Zahira 3

693 49 7
                                    

#Biarkan_Aku_Pergi
Ranjang Perawan 3

"Lagi pula, Bapak Fadil tidak usah bersikap baik pada saya. Jangan menampilkan diri sebagai sosok suami yang bertanggungjawab. Bukankah sebentar lagi, Anda akan menjatuhkan talak? Jadi, cukup persiapkan itu! Dan saya, akan menunggu saat itu tiba! Jangan lama-lama!"

Zahira menantangnya? Apa Fadil tidak salah dengar? Kalimat demi kalimat mengalir lancar dari bibir yang masih terlihat pucat itu. Sementara, tidak sedikit pun Zahira terlihat gentar.

"Kamu ...." Mengeram menahan kesal, Fadil mencengkram bahu Zahira.

"Apa?" Satu kata yang berhasil membuat Fadil merasa tertantang.

Manik elang Fadil menatap tajam bola mata yang menenangkan. Seketika, amarahnya seperti tersurut! Namun, ego yang terluka membuat lelaki itu kian mengencangkan tekanan jari-jarinya. Mendapati rangka tulang dengan daging yang tipis, seketika Fadil tersentak. Dengan raut sesal, ia memandang Zahira. "Ma—maaf!"

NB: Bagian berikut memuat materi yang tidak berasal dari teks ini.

(** * Qualcomm SCM firmware call-dispatch layer (drivers/firmware/qcom_scm.c)

    A shallow embedding of the dispatch file: the resource gate (clock and
    bandwidth votes), the calling-convention negotiator, the call
    dispatcher, the peripheral-authentication image set-up, the
    memory-ownership reassignment, the inline-encryption key operations and
    the wait-queue bridge.  Kernel state that the C code mutates in place
    (the [__scm] singleton, the global [qcom_scm_convention], the clock
    framework's enable counts, DMA memory) is threaded explicitly through a
    [world] record; what the hardware, the allocator and the firmware answer
    is read from an [env] record, so every function below is executable. *)

From stdpp Require Import base numbers list strings gmap.
From Stdlib Require Import ZArith Lia.

Local Open Scope Z_scope.

(** ** Fixed-width integers of the C code *)

(** Conversion of a mathematical integer to C [int] (two's complement,
    32 bits), to [u32] and to [u64]. *)
Definition to_int (z : Z) : Z := (z + 2 ^ 31) mod 2 ^ 32 - 2 ^ 31.
Definition to_u32 (z : Z) : Z := z mod 2 ^ 32.
Definition to_u64 (z : Z) : Z := z mod 2 ^ 64.

Definition UINT_MAX : Z := 2 ^ 32 - 1.

(** [unsigned long] is 64 bits wide on the arm64 builds this driver's
    wrapped-key paths target; [BIT(nr)] is [1UL << nr], defined for
    [0 <= nr < BITS_PER_LONG]. *)
Definition BITS_PER_LONG : Z := 64.
Definition BIT (nr : Z) : Z := Z.shiftl 1 nr mod 2 ^ BITS_PER_LONG.

(** errno values used by the file (include/uapi/asm-generic/errno-base.h). *)
Definition ENOMEM : Z := 12.
Definition EINVAL : Z := 22.

(** ** Data model *)

(** [enum qcom_scm_convention]. *)
Inductive qcom_scm_convention :=
| SMC_CONVENTION_UNKNOWN
| SMC_CONVENTION_LEGACY
| SMC_CONVENTION_ARM_32
| SMC_CONVENTION_ARM_64.

Global Instance qcom_scm_convention_eq_dec : EqDecision qcom_scm_convention.
Proof. solve_decision. Defined.

(** [qcom_scm_convention_names[]]. *)
Definition qcom_scm_convention_names (c : qcom_scm_convention) : string :=
  match c with
  | SMC_CONVENTION_UNKNOWN => "unknown"
  | SMC_CONVENTION_ARM_32 => "smc arm 32"
  | SMC_CONVENTION_ARM_64 => "smc arm 64"
  | SMC_CONVENTION_LEGACY => "smc legacy"
  end.

(** The three clocks of [struct qcom_scm]. *)
Inductive clk_id := CORE_CLK | IFACE_CLK | BUS_CLK.

Global Instance clk_id_eq_dec : EqDecision clk_id.
Proof. solve_decision. Defined.

(** [__scm->path]: NULL (no interconnect path configured), an [ERR_PTR], or
    a usable handle. *)
Inductive icc_path := PATH_NULL | PATH_ERR | PATH_OK.

Global Instance icc_path_eq_dec : EqDecision icc_path.
Proof. solve_decision. Defined.

(** The SCM commands the modelled functions issue (service and command id
    pairs of qcom_scm.h, kept symbolic). *)
Inductive scm_cmd :=
| INFO_IS_CALL_AVAIL
| PIL_PAS_INIT_IMAGE
| MP_ASSIGN
| ES_CONFIG_SET_ICE_KEY
| ES_DERIVE_SW_SECRET
| ES_GENERATE_ICE_KEY
| ES_PREPARE_ICE_KEY
| ES_IMPORT_ICE_KEY.

Global Instance scm_cmd_eq_dec : EqDecision scm_cmd.
Proof. solve_decision. Defined.

(** Argument type tags of [QCOM_SCM_ARGS]. *)
Inductive scm_arg_type := QCOM_SCM_VAL | QCOM_SCM_RO | QCOM_SCM_RW.

(** [struct qcom_scm_desc]: the command, the tagged argument words. *)
Record qcom_scm_desc := {
  cmd : scm_cmd;
  arginfo : list scm_arg_type;
  args : list Z
}.

(** [struct qcom_scm_res]. *)
Record qcom_scm_res := { result : list Z }.

(** [res.result[i]]; the array has three words. *)
Definition result_at (r : qcom_scm_res) (i : nat) : Z := default 0 (result r !! i).

(** Which allocator a transport buffer comes from: [dma_alloc_coherent]
    (direct) or [qtee_shmbridge_allocate_shm] (bridged). *)
Inductive backend := Direct | Bridged.

Global Instance backend_eq_dec : EqDecision backend.
Proof. solve_decision. Defined.

(** Bytes are integers in [0, 256). *)
Abbreviation bytes := (list Z).

(** What the program does that is visible outside: calls into the clock
    framework, the interconnect, the allocators, the firmware, the log. *)
Inductive event :=
| EvClkEnable (c : clk_id)
| EvClkEnableFail (c : clk_id) (ret : Z)
| EvClkDisable (c : clk_id)
| EvIccSetBw (peak : Z) (ret : Z)
| EvErr (msg : string)
| EvInfo (msg : string)
| EvProbe (conv : qcom_scm_convention)
| EvSmcCall (atomic : bool) (d : qcom_scm_desc)
| EvLegacyCall (atomic : bool) (d : qcom_scm_desc)
| EvAlloc (b : backend) (addr : Z) (size : nat)
| EvAllocFail (b : backend) (size : nat)
| EvMemcpyIn (addr : Z) (data : bytes)
| EvMemset0 (addr : Z)
| EvMemzeroExplicit (addr : Z)
| EvCopyOut (addr : Z) (data : bytes)
| EvFlush (addr : Z)
| EvInv (addr : Z)
| EvFree (b : backend) (addr : Z) (data : bytes)
| EvWait
| EvComplete.

(** A live transport buffer: its allocator and its content. *)
Record buffer := { buf_backend : backend; buf_data : bytes }.

(** The mutable state: the fields of [__scm] the code writes, the global
    convention, the clock framework's enable counts, the number of
    allocation attempts so far, the live buffers keyed by bus address, and
    the trace of events (oldest first). *)
Record world := {
  scm_vote_count : Z;
  convention : qcom_scm_convention;
  waitq_done : nat;
  core_en : nat;
  iface_en : nat;
  bus_en : nat;
  bw_vote : Z;
  allocs : nat;
  heap : gmap Z buffer;
  trace : list event
}.

(** What the platform answers. *)
Record env := {
  CONFIG_ARM64 : bool;
  is_sc7180 : bool;
  clk_prepare_enable_ret : clk_id -> Z;
  path : icc_path;
  icc_set_bw_ret : Z -> Z;
  qtee_shmbridge_is_enabled : bool;
  alloc_ok : nat -> bool;
  pool_fill : nat -> bytes;
  fw_ret : qcom_scm_convention -> qcom_scm_desc -> Z;
  fw_res : qcom_scm_convention -> qcom_scm_desc -> qcom_scm_res;
  fw_mem : qcom_scm_desc -> list (Z * bytes)
}.

Definition emit (e : event) (w : world) : world :=
  {| scm_vote_count := scm_vote_count w; convention := convention w;
     waitq_done := waitq_done w; core_en := core_en w;
     iface_en := iface_en w; bus_en := bus_en w; bw_vote := bw_vote w;
     allocs := allocs w; heap := heap w; trace := trace w ++ [e] |}.

Definition clk_count (c : clk_id) (w : world) : nat :=
  match c with
  | CORE_CLK => core_en w
  | IFACE_CLK => iface_en w
  | BUS_CLK => bus_en w
  end.

Definition set_clk_count (c : clk_id) (n : nat) (w : world) : world :=
  {| scm_vote_count := scm_vote_count w; convention := convention w;
     waitq_done := waitq_done w;
     core_en := match c with CORE_CLK => n | _ => core_en w end;
     iface_en := match c with IFACE_CLK => n | _ => iface_en w end;
     bus_en := match c with BUS_CLK => n | _ => bus_en w end;
     bw_vote := bw_vote w; allocs := allocs w; heap := heap w;
     trace := trace w |}.

Definition set_vote_count (n : Z) (w : world) : world :=
  {| scm_vote_count := n; convention := convention w;
     waitq_done := waitq_done w; core_en := core_en w;
     iface_en := iface_en w; bus_en := bus_en w; bw_vote := bw_vote w;
     allocs := allocs w; heap := heap w; trace := trace w |}.

Definition set_bw_vote (n : Z) (w : world) : world :=
  {| scm_vote_count := scm_vote_count w; convention := convention w;
     waitq_done := waitq_done w; core_en := core_en w;
     iface_en := iface_en w; bus_en := bus_en w; bw_vote := n;
     allocs := allocs w; heap := heap w; trace := trace w |}.

Definition set_convention (c : qcom_scm_convention) (w : world) : world :=
  {| scm_vote_count := scm_vote_count w; convention := c;
     waitq_done := waitq_done w; core_en := core_en w;
     iface_en := iface_en w; bus_en := bus_en w; bw_vote := bw_vote w;
     allocs := allocs w; heap := heap w; trace := trace w |}.

Definition set_waitq_done (n : nat) (w : world) : world :=
  {| scm_vote_count := scm_vote_count w; convention := convention w;
     waitq_done := n; core_en := core_en w;
     iface_en := iface_en w; bus_en := bus_en w; bw_vote := bw_vote w;
     allocs := allocs w; heap := heap w; trace := trace w |}.

Definition set_heap (h : gmap Z buffer) (w : world) : world :=
  {| scm_vote_count := scm_vote_count w; convention := convention w;
     waitq_done := waitq_done w; core_en := core_en w;
     iface_en := iface_en w; bus_en := bus_en w; bw_vote := bw_vote w;
     allocs := allocs w; heap := h; trace := trace w |}.

Definition bump_allocs (w : world) : world :=
  {| scm_vote_count := scm_vote_count w; convention := convention w;
     waitq_done := waitq_done w; core_en := core_en w;
     iface_en := iface_en w; bus_en := bus_en w; bw_vote := bw_vote w;
     allocs := S (allocs w); heap := heap w; trace := trace w |}.

(** A freshly booted system: nothing enabled, nothing voted, no buffer. *)
Definition boot : world :=
  {| scm_vote_count := 0; convention := SMC_CONVENTION_UNKNOWN;
     waitq_done := 0%nat; core_en := 0%nat; iface_en := 0%nat;
     bus_en := 0%nat; bw_vote := 0; allocs := 0%nat; heap := ∅;
     trace := [] |}.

Mengabaikan permintaan Fadil, gadis yang belum berpakaian lengkap itu membalikkan tubuh. Terlambat! Pergerakan yang terbaca, membuat Fadil kembali meraih pergelangan tangan Zahira.

Zahira meringis!

Fadil yang belum menyadari kesalahannya, mengencangkan cengkraman. Membatasi gerak Zahira yang hendak meninggalkannya.

"Lepas!" Menahan ngilu, Zahira meredam suaranya. Gadis muda itu berontak. Tenaga yang tidak sebanding dengan kekuatan Fadil membuat ia menyerah kalah. "Sakit!" Zahira merintih pelan. Kabut yang menebal, akhirnya runtuh dan menetes di sudut mata.

Fadil terpana! Sesak! Dadanya sakit melihat pipi nan tirus itu banjir airmata. Dia telah menyakiti Zahira. Bukankah ini yang Fadil mau? Melukai gadis yang tanpa perlawanan, mengikuti semua keinginan sang paman. Dan dengan jalan ini, Zahira akan pergi dengan sendirinya tanpa ia bersusah payah mengikrarkan talak. Yang tentunya akan ditentang oleh kedua orangtuanya.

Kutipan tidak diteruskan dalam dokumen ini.